── Source records ──

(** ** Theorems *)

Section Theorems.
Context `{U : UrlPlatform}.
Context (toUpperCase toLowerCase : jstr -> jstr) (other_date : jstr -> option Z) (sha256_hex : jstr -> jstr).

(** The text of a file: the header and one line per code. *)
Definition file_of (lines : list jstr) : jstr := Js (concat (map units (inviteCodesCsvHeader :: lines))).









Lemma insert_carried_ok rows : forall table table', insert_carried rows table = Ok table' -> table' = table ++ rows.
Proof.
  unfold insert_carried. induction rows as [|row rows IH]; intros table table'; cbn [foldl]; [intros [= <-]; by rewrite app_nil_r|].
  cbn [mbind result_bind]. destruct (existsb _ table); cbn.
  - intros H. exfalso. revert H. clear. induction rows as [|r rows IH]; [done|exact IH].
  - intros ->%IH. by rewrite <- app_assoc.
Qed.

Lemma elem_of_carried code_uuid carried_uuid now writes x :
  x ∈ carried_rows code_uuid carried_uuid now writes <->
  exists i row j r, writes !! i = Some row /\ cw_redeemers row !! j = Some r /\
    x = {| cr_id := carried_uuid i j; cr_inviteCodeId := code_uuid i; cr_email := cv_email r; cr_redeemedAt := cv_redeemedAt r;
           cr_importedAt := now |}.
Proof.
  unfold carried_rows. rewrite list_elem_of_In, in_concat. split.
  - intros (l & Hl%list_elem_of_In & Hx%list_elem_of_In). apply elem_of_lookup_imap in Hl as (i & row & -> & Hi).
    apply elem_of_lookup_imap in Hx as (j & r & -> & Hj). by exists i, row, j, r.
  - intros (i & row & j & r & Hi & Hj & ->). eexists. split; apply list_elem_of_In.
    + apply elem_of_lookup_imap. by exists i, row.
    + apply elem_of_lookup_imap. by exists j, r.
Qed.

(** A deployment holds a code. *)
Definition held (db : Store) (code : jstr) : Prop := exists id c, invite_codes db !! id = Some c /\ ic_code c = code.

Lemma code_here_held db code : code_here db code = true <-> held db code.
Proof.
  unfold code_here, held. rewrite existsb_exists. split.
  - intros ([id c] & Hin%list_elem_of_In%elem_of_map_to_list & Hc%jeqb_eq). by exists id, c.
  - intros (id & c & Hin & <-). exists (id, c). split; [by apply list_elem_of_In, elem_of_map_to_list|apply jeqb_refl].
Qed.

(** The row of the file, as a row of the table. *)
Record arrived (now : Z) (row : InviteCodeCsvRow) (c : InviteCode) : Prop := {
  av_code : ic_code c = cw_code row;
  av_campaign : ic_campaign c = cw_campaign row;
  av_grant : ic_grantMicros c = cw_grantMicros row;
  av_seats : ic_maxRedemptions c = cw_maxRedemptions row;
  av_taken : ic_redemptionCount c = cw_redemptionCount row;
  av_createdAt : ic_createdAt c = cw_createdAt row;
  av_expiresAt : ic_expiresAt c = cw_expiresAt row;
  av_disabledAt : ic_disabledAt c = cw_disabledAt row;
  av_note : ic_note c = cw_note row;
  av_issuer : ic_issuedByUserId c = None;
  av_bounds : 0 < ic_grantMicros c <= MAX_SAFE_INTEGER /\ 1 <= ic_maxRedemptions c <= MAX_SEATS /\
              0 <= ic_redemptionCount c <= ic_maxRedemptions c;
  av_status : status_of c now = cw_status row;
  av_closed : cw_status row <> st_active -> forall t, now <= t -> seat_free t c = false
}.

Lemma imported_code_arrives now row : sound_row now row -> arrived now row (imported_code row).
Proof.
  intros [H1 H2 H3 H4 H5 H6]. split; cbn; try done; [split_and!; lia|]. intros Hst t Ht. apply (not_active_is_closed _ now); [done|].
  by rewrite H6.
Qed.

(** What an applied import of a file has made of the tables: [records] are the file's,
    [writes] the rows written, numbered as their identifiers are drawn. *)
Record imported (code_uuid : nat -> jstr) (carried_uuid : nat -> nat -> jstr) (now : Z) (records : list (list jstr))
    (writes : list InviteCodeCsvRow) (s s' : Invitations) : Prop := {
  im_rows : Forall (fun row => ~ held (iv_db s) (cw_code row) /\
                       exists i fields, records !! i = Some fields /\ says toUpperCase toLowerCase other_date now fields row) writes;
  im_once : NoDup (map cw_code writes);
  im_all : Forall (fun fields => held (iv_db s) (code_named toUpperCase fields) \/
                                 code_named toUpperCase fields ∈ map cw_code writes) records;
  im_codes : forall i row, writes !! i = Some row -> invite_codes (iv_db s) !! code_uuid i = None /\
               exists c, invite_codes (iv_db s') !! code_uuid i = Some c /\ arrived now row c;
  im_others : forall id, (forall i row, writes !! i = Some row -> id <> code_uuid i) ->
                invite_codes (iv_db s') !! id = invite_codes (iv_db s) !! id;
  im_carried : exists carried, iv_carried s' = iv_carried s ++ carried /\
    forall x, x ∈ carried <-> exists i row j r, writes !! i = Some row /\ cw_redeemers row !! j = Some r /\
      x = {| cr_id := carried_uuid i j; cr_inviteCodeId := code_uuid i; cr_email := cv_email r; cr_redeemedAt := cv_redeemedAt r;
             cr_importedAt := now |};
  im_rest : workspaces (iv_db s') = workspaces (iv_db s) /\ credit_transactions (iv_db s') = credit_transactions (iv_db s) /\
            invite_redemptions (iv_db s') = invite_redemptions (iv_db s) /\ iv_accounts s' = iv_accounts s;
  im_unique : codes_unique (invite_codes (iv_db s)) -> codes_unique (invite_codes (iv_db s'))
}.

───

## Problem to solve
From the records above, pull every line that carries the word "Definition".

## Result of this task
Definition file_of (lines : list jstr) : jstr := Js (concat (map units (inviteCodesCsvHeader :: lines))).
Definition held (db : Store) (code : jstr) : Prop := exists id c, invite_codes db !! id = Some c /\ ic_code c = code.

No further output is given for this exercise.